Streaming order and fill events

// Per-account order lifecycle: partial / full fill, cancel, expiry.
const orders = subscribeOrderUpdates({
gatewayWsUrl: WSS,
token: client["token"]!,
onUpdate: (u) => {
if (u.kind === "partially_filled") console.log("partial", u.filled_quantity, "resting", u.new_amount);
if (u.kind === "fully_filled") console.log("filled", u.order_id);
},
onResync: () => console.warn("orders stream lagged, reconcile via GET /orders/:id"),
});

// Per-account fills: verified change-note memos (the SDK checks each memo's
// anchor + commitment binding before handing it to you).
const fills = subscribeFills({
gatewayWsUrl: WSS,
token: client["token"]!,
masterSeed,
ownerCommitment,
store: noteStore,
onFill: (rec) => console.log("change note stored", rec.commitment),
onResync: () => console.warn("fills stream lagged, backfill then reopen"),
});

Submitting over the trading socket

For a high-frequency client, submit orders over the WebSocket trading socket instead of REST, using one warm connection plus cancel-on-disconnect.
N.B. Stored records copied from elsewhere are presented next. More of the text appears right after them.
(** [_process_parking_spot]; [current_hour] is the clock reading that
    [_estimate_availability] takes.  The body runs inside [try]; of the
    calls it makes on a raw item of this shape only [_calculate_distance]
    can raise, and then the [except] returns [None]. *)
Definition _process_parking_spot (current_hour : Z) (spot : RawSpot)
    (user_lat user_lng : float) : option dict :=
  match _calculate_distance user_lat user_lng (spot_lat spot) (spot_lng spot) with
  | None => None
  | Some distance =>
  match title spot with
  | None => None
  | Some title =>
      if (3000 <? distance) || String.eqb title "" then None else
      let title_lower := lower title in
      if negb (any_in parking_terms title_lower) then None else
      let parking_type := classify title_lower in
      let walking_time := Z.max 1 (distance / 80) in
      Some
        [ ("name", VStr title);
          ("address",
           VStr (default "Address not available"
                   (match address spot with Some a => label a | None => None end)));
          ("distance", VInt distance);
          ("walking_time", VInt walking_time);
          ("position", VDict (position_dict spot));
          ("parking_type", VStr parking_type);
          ("pricing", VDict (_estimate_pricing parking_type distance));
          ("availability", VStr (_estimate_availability current_hour parking_type));
          ("features", VList (map VStr (_get_features parking_type distance)));
          ("score", VInt (_calculate_score distance parking_type));
          ("contacts", default (VList []) (contacts spot)) ]
  end
  end.
(** Running the loop over whole lines that are followed by more text: it
    gets to that text, or a line fails to parse, in no more turns than
    the lines have characters. *)
Lemma route_loop_over_lines (n : nat) :
  forall s t st,
    String.length s <= n -> complete_lines s = true -> fd st = (s ++ t)%string ->
    (exists k st', k <= String.length s /\ fd st' = t
                   /\ forall fuel, route_loop from_snclline (k + fuel) st
                                   = route_loop from_snclline fuel st')
    \/ (exists k e, k <= String.length s
                    /\ forall fuel, route_loop from_snclline (k + fuel) st = Some (Raise e)).
Proof.
  induction n as [|n IH]; intros s t st Hlen Hcs Hfd.
  - destruct s; [|cbn in Hlen; lia]. left. exists 0, st.
    split; [cbn; lia|]. split; [exact Hfd|reflexivity].
  - destruct (string_dec s EmptyString) as [->|Hne].
    + left. exists 0, st. split; [cbn; lia|]. split; [exact Hfd|reflexivity].
    + destruct (readline_complete s Hcs Hne) as (H1 & H2 & H3 & H4).
      specialize (H4 t). rewrite <- Hfd in H4.
      destruct (route_step_line st _ _ H4 H1) as [(st1 & Hs & Hfd1 & _)|(e & Hs)].
      * destruct (IH (snd (readline s)) t st1)
          as [(k & st' & Hk & Hfd' & Hrun)|(k & e & Hk & Hrun)];
          [lia|exact H2|exact Hfd1| |].
        -- left. exists (S k), st'. split; [lia|]. split; [exact Hfd'|].
           intros fuel. cbn [Nat.add route_loop]. rewrite Hs. apply Hrun.
        -- right. exists (S k), e. split; [lia|]. intros fuel.
           cbn [Nat.add route_loop]. rewrite Hs. apply Hrun.
      * right. exists 1, e. split; [destruct s; [contradiction|cbn; lia]|].
        intros fuel. cbn [Nat.add route_loop]. now rewrite Hs.
Qed.
Lemma column_verdict_lost (b : board) (c : Z) :
  column_verdict b c = Some You_lost
  ↔ occupies b BLUE (ROWS - 1) c ∧ ¬ occupies b RED 0 c.
Proof.
  unfold column_verdict. rewrite !occupies_is_color.
  destruct (is_color _ RED); [split; [done|by intros [_ []]]|].
  destruct (is_color _ BLUE); [|split; [done|by intros [? _]]].
  split; [|done]. intros _. by split.
Qed.

Lemma check_win_condition_verdict (b : board) (c : Z) :
  board_shape b → 0 ≤ c < 0 + Z.of_nat (Z.to_nat COLS) →
  (top ← board_get b 0 c;
   if is_color top RED then Some (Some You_won)
   else
     bottom ← board_get b (ROWS - 1) c;
     if is_color bottom BLUE then Some (Some You_lost) else Some None)
  = Some (column_verdict b c).
Proof.
  intros Hb Hc. unfold column_verdict.
  destruct (board_get_is_Some b 0 c Hb) as [top ->];
    [unfold ROWS; lia|unfold COLS in *; lia|].
  destruct (board_get_is_Some b (ROWS - 1) c Hb) as [bottom ->];
    [unfold ROWS; lia|unfold COLS in *; lia|].
  simpl. destruct (is_color top RED); [done|].
  by destruct (is_color bottom BLUE).
Qed.

(** X2.  On a board of [ROWS] rows of [COLS] cells,
    [check_win_condition] returns [None] exactly when no red piece stands
    on row 0 and no blue piece on row [ROWS-1]; it answers "You lost!"
    exactly when the first column, from the left, that has a red piece on
    row 0 or a blue piece on row [ROWS-1] has the blue piece and not the
    red one. *)
Theorem check_win_condition_first_column (b : board) :
  board_shape b →
  (check_win_condition b = Some None
   ↔ ∀ c, 0 ≤ c < COLS →
       ¬ occupies b RED 0 c ∧ ¬ occupies b BLUE (ROWS - 1) c)
  ∧ (check_win_condition b = Some (Some You_lost)
     ↔ ∃ c, 0 ≤ c < COLS
            ∧ (occupies b BLUE (ROWS - 1) c ∧ ¬ occupies b RED 0 c)
            ∧ ∀ c', 0 ≤ c' < c →
                ¬ occupies b RED 0 c' ∧ ¬ occupies b BLUE (ROWS - 1) c').
Proof.
  intros Hb. unfold check_win_condition.
  destruct (for_return_seqZ (column_verdict b) _ (Z.to_nat COLS) 0
              (λ c Hc, check_win_condition_verdict b c Hb Hc))
    as [Hnone Hsome].
  change (Z.of_nat (Z.to_nat COLS)) with COLS in *. split.
  - rewrite Hnone. by setoid_rewrite column_verdict_None.
  - rewrite Hsome. setoid_rewrite column_verdict_lost.
    by setoid_rewrite column_verdict_None.
Qed.
Lemma pad_one (r : nat) : (1 <= r)%nat -> pad_shape r [1%nat] = repeat 1%nat r.
Proof.
  intros Hr. unfold pad_shape. simpl length.
  destruct r as [|r]; [lia|].
  replace (S r - 1)%nat with r by lia.
  now rewrite <- repeat_cons.
Qed.

Lemma broadcast_shape_one_r (s : list nat) :
  (1 <= length s)%nat -> broadcast_shape s [1%nat] = Some s.
Proof.
  intros Hr. unfold broadcast_shape. simpl length.
  rewrite Nat.max_l by lia. rewrite pad_one by lia.
  unfold pad_shape. rewrite Nat.sub_diag. apply zip_dims_ones_r.
Qed.

Lemma broadcast_shape_one_l (s : list nat) :
  (1 <= length s)%nat -> broadcast_shape [1%nat] s = Some s.
Proof.
  intros Hr. unfold broadcast_shape. simpl length.
  rewrite Nat.max_r by lia. rewrite pad_one by lia.
  unfold pad_shape. rewrite Nat.sub_diag. apply zip_dims_ones_l.
Qed.

Lemma bget_one (t : Tensor R) (idx : list nat) :
  shape t = [1%nat] -> (1 <= length idx)%nat -> bget t idx = nth 0 (data t) 0.
Proof.
  intros Hs Hlen. unfold bget, bidx, get. rewrite Hs. simpl length.
  now rewrite skipn_last by exact Hlen.
Qed.

Lemma batch_normalization_one_parameter
    (x mean variance offset scale : Tensor R) (eps : R) (k : nat)
    (m v : list nat -> R) :
  (1 <= length (shape x))%nat ->
  shape mean = Py.update (shape x) k 1%nat ->
  shape variance = Py.update (shape x) k 1%nat ->
  wf variance ->
  shape scale = [1%nat] -> shape offset = [1%nat] ->
  (forall idx, valid (shape x) idx -> bget mean idx = m idx) ->
  (forall idx, valid (shape x) idx -> bget variance idx = v idx) ->
  tf_nn_batch_normalization x mean variance offset scale eps
  = Ok (tabulate (shape x)
          (fun idx => get 0 x idx * (/ sqrt (v idx + eps) * nth 0 (data scale) 0)
                      + (nth 0 (data offset) 0
                         - m idx * (/ sqrt (v idx + eps) * nth 0 (data scale) 0)))).
Proof.
  intros Hr Hsm Hsv Hwf Hss Hso Hm Hv.
  set (sm := Py.update (shape x) k 1%nat) in *.
  assert (Hlm : (1 <= length sm)%nat) by (unfold sm; now rewrite length_update).
  unfold tf_nn_batch_normalization, broadcast_op.
  change (shape (tmap (fun v0 => / sqrt (v0 + eps)) variance)) with (shape variance).
  rewrite Hsv, Hss, broadcast_shape_one_r by exact Hlm. cbn [bind shape tabulate].
  fold (tabulate sm (fun idx => bget (tmap (fun v0 => / sqrt (v0 + eps)) variance) idx
                               * bget scale idx)).
  set (inv := tabulate sm _).
  unfold sm at 1.
  rewrite broadcast_shape_same_length, zip_dims_update_r by (now rewrite length_update).
  cbn [bind shape tabulate].
  fold (tabulate (shape x) (fun idx => bget x idx * bget inv idx)).
  set (x_inv := tabulate (shape x) _).
  rewrite Hsm, broadcast_shape_same_length, zip_dims_same by reflexivity.
  cbn [bind shape tabulate].
  fold (tabulate sm (fun idx => bget mean idx * bget inv idx)).
  set (mean_inv := tabulate sm _).
  rewrite Hso, broadcast_shape_one_l by exact Hlm. cbn [bind shape tabulate].
  fold (tabulate sm (fun idx => bget offset idx - bget mean_inv idx)).
  set (shift := tabulate sm _).
  unfold sm at 1.
  rewrite broadcast_shape_same_length, zip_dims_update_r by (now rewrite length_update).
  f_equal. apply tabulate_ext. intros idx Hvalid.
  assert (Hv0 : valid sm (Py.update idx k 0%nat)) by (now apply valid_keepdims).
  assert (Hl0 : (1 <= length (Py.update idx k 0%nat))%nat)
    by (rewrite (valid_length _ _ Hv0); exact Hlm).
  assert (Hinv : get 0 inv (Py.update idx k 0%nat)
                 = / sqrt (v idx + eps) * nth 0 (data scale) 0).
  { unfold inv. rewrite get_tabulate by exact Hv0.
    rewrite (@bget_one scale) by assumption.
    rewrite bget_same by (simpl shape; now rewrite Hsv).
    rewrite (@get_tmap _ _ _ 0) by (assumption || now rewrite Hsv).
    rewrite <- (@bget_keepdims variance (shape x) idx k) by assumption.
    now rewrite Hv. }
  unfold x_inv. rewrite bget_tabulate by exact Hvalid.
  rewrite (@bget_keepdims shift (shape x) idx k) by (reflexivity || exact Hvalid).
  unfold shift. rewrite get_tabulate by exact Hv0.
  rewrite (@bget_one offset) by assumption.
  unfold mean_inv. rewrite bget_tabulate by exact Hv0.
  rewrite (@bget_keepdims inv (shape x) idx k) by (reflexivity || exact Hvalid).
  rewrite (@bget_same inv) by exact Hv0.
  rewrite Hinv.
  rewrite bget_same by exact Hvalid.
  rewrite (@bget_same mean) by (now rewrite Hsm).
  rewrite <- (@bget_keepdims mean (shape x) idx k) by assumption.
  now rewrite Hm.
Qed.

(** X14. Written [axis = -1], the last axis takes no reshape, so parameters
    of size 1 are accepted whatever the size of that axis: they broadcast, and
    every element where [variance + epsilon] is positive is normalized with
    the one [weight] and the one [bias].  (Written [rank - 1], the same call
    is rejected: see X13.) *)
Theorem functional_layernorm_one_parameter
    (x weight bias : Tensor R) (epsilon : R) :
  (1 <= rank x)%nat ->
  shape weight = [1%nat] -> shape bias = [1%nat] ->
  exists out,
    functional_layernorm x weight bias epsilon (AxisInt (-1)) = Ok out
    /\ shape out = shape x
    /\ forall idx, valid (shape x) idx ->
         0 < var_along x (rank x - 1) idx + epsilon ->
         get 0 out idx
         = (get 0 x idx - mean_along x (rank x - 1) idx)
           / sqrt (var_along x (rank x - 1) idx + epsilon)
           * nth 0 (data weight) 0
           + nth 0 (data bias) 0.
Proof.
  intros Hr Hsw Hsb.
  assert (Hax : tf_axis (rank x) (-1) = Ok (rank x - 1)%nat).
  { rewrite tf_axis_last.
    replace (Z.of_nat (rank x) - 1)%Z with (Z.of_nat (rank x - 1)) by lia.
    apply tf_axis_nonneg. lia. }
  unfold functional_layernorm. unfold rank at 1 2. rewrite Hsw, Hsb. simpl.
  destruct (@moments_value x (-1)%Z _ Hax)
    as (mean & variance & Hmom & Hsm & Hsv & Hwfv & Hmean & Hvar).
  rewrite Hmom. cbn [bind].
  rewrite (@batch_normalization_one_parameter x mean variance bias weight epsilon
             (rank x - 1) (mean_along x (rank x - 1)) (var_along x (rank x - 1)));
    try assumption.
  eexists. split; [reflexivity|]. split; [reflexivity|].
  intros idx Hv _. rewrite get_tabulate by exact Hv.
  unfold Rdiv. ring.
Qed.

Close Scope R_scope.

Lemma row_variance_positive :
  let x := mkTensor [2; 3] [1; 2; 3; 4; 5; 6]%R in
  (0 < var_along x (rank x - 1) [0%nat; 0%nat] + default_epsilon)%R.
Proof.
  unfold var_along, mean_along, along, sum_upto, get, default_epsilon, rank. simpl.
  lra.
Qed.

Lemma functional_layernorm_one_parameter_witness :
  let x := mkTensor [2; 3] [1; 2; 3; 4; 5; 6]%R in
  let weight := mkTensor [1] [2]%R in
  let bias := mkTensor [1] [0]%R in
  exists out,
    functional_layernorm x weight bias default_epsilon (AxisInt (-1)) = Ok out
    /\ shape out = [2; 3]
    /\ get 0%R out [0; 0]
       = ((get 0 x [0%nat; 0%nat] - mean_along x (rank x - 1) [0%nat; 0%nat])
          / sqrt (var_along x (rank x - 1) [0%nat; 0%nat] + default_epsilon)
          * nth 0 (data weight) 0
          + nth 0 (data bias) 0)%R.
Proof.
  intros x weight bias.
  destruct (@functional_layernorm_one_parameter x weight bias default_epsilon)
    as (out & Hout & Hshape & Hval); try reflexivity.
  - unfold rank. simpl. lia.
  - exists out. split; [exact Hout|]. split; [exact Hshape|].
    apply (Hval [0; 0]); [simpl; lia | exact row_variance_positive].
Defined.

(* ----------------------------------------------------------------- *)
(** ** [stable_softmax]: order along the axis *)

Open Scope R_scope.

(** X15. [stable_softmax] keeps the order of the logits along the axis: an
    element whose logit is at most that of another element of the same slice
    gets at most its probability (so the largest logit keeps the largest
    probability). *)
Theorem stable_softmax_monotone
    (logits out : Tensor R) (axis : option Z) (k : nat) (idx : list nat) (j : nat) :
  wf logits ->
  tf_axis (rank logits) (match axis with Some a => a | None => (-1)%Z end) = Ok k ->
  stable_softmax logits axis = Ok out ->
  valid (shape logits) idx ->
  (j < nth k (shape logits) 0)%nat ->
  get 0 logits idx <= along logits k idx j ->
  get 0 out idx <= along out k idx j.
Proof.
  intros Hwf Hax Hout Hv Hj Hle.
  destruct (@stable_softmax_value logits axis k Hwf Hax) as (out' & Hout' & _ & Hval).
  assert (out' = out) by congruence. subst out'.
  assert (Hvj : valid (shape logits) (Py.update idx k j)) by (now apply valid_update).
  unfold along at 1. rewrite (Hval idx Hv), (Hval _ Hvj).
  set (n := nth k (shape logits) 0%nat) in *.
  rewrite (@sum_upto_ext n (fun j' => exp (along logits k (Py.update idx k j) j'))
             (fun j' => exp (along logits k idx j')))
    by (intros j' _; unfold along; now rewrite update_update).
  assert (HT : 0 < sum_upto n (fun j' => exp (along logits k idx j')))
    by (apply sum_upto_exp_pos; lia).
  apply Rmult_le_compat_r; [left; now apply Rinv_0_lt_compat|].
  fold (along logits k idx j).
  destruct Hle as [Hlt|Heq].
  - left. now apply exp_increasing.
  - rewrite Heq. right. reflexivity.
Qed.

Close Scope R_scope.

Lemma second_logit_larger :
  let logits := mkTensor [2; 2] [0; 1; 2; 3]%R in
  (get 0 logits [0; 0]%nat <= along logits 1 [0; 0]%nat 1)%R.
Proof. unfold along, get. simpl. lra. Qed.

Lemma stable_softmax_monotone_witness :
  let logits := mkTensor [2; 2] [0; 1; 2; 3]%R in
  wf logits
  /\ exists out,
       stable_softmax logits None = Ok out
       /\ (get 0 out [0; 0]%nat <= along out 1 [0; 0]%nat 1)%R.
Proof.
  intros logits.
  assert (Hwf : wf logits) by reflexivity.
  split; [exact Hwf|].
  destruct (@stable_softmax_value logits None 1 Hwf eq_refl) as (out & Hout & _ & _).
  exists out. split; [exact Hout|].
  refine (@stable_softmax_monotone logits out None 1 [0; 0] 1 Hwf eq_refl Hout _ _
            second_logit_larger); simpl; lia.
Defined.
The TradingClient correlates each reply to its request and resolves a promise per call:

const trader = new TradingClient({
gatewayWsUrl: WSS,
token: client["token"]!,
cancelOnDisconnect: true,
});
await trader.connect();

try {
const res = await trader.place(order); // resolves with the acceptance
console.log("accepted", res.order_id);
} catch (e) {
if (e instanceof DarknyxApiError) console.error(e.code, e.message); // numeric code
}

// Cancel + modify use the same socket; build the bodies with buildCancel / buildOrder.
const cancel = await buildCancel({ orderId, tradingKey: trading.publicKey, cancelNonce: 1n, sign });
await trader.cancel(hex(orderId), cancel);

Usage

const client = new DarknyxClient("https://<gateway-host>");
await client.login(API_KEY, API_SECRET, PASSPHRASE);

const status = await client.systemStatus();
if (status.degraded) throw new Error("venue degraded, back off");

const markets = await client.getInstruments();
console.log(markets.instruments.map((m) => m.symbol));

// build + place an order (see above), then watch its lifecycle on the streams.
Verify the engine first

For the full trust guarantee, verify the enclave's attestation against an expected measurement before sending order intent; the SDK ships a helper that runs the attestation chain for you. Skipping it gives you a private channel to a machine, not a verified one.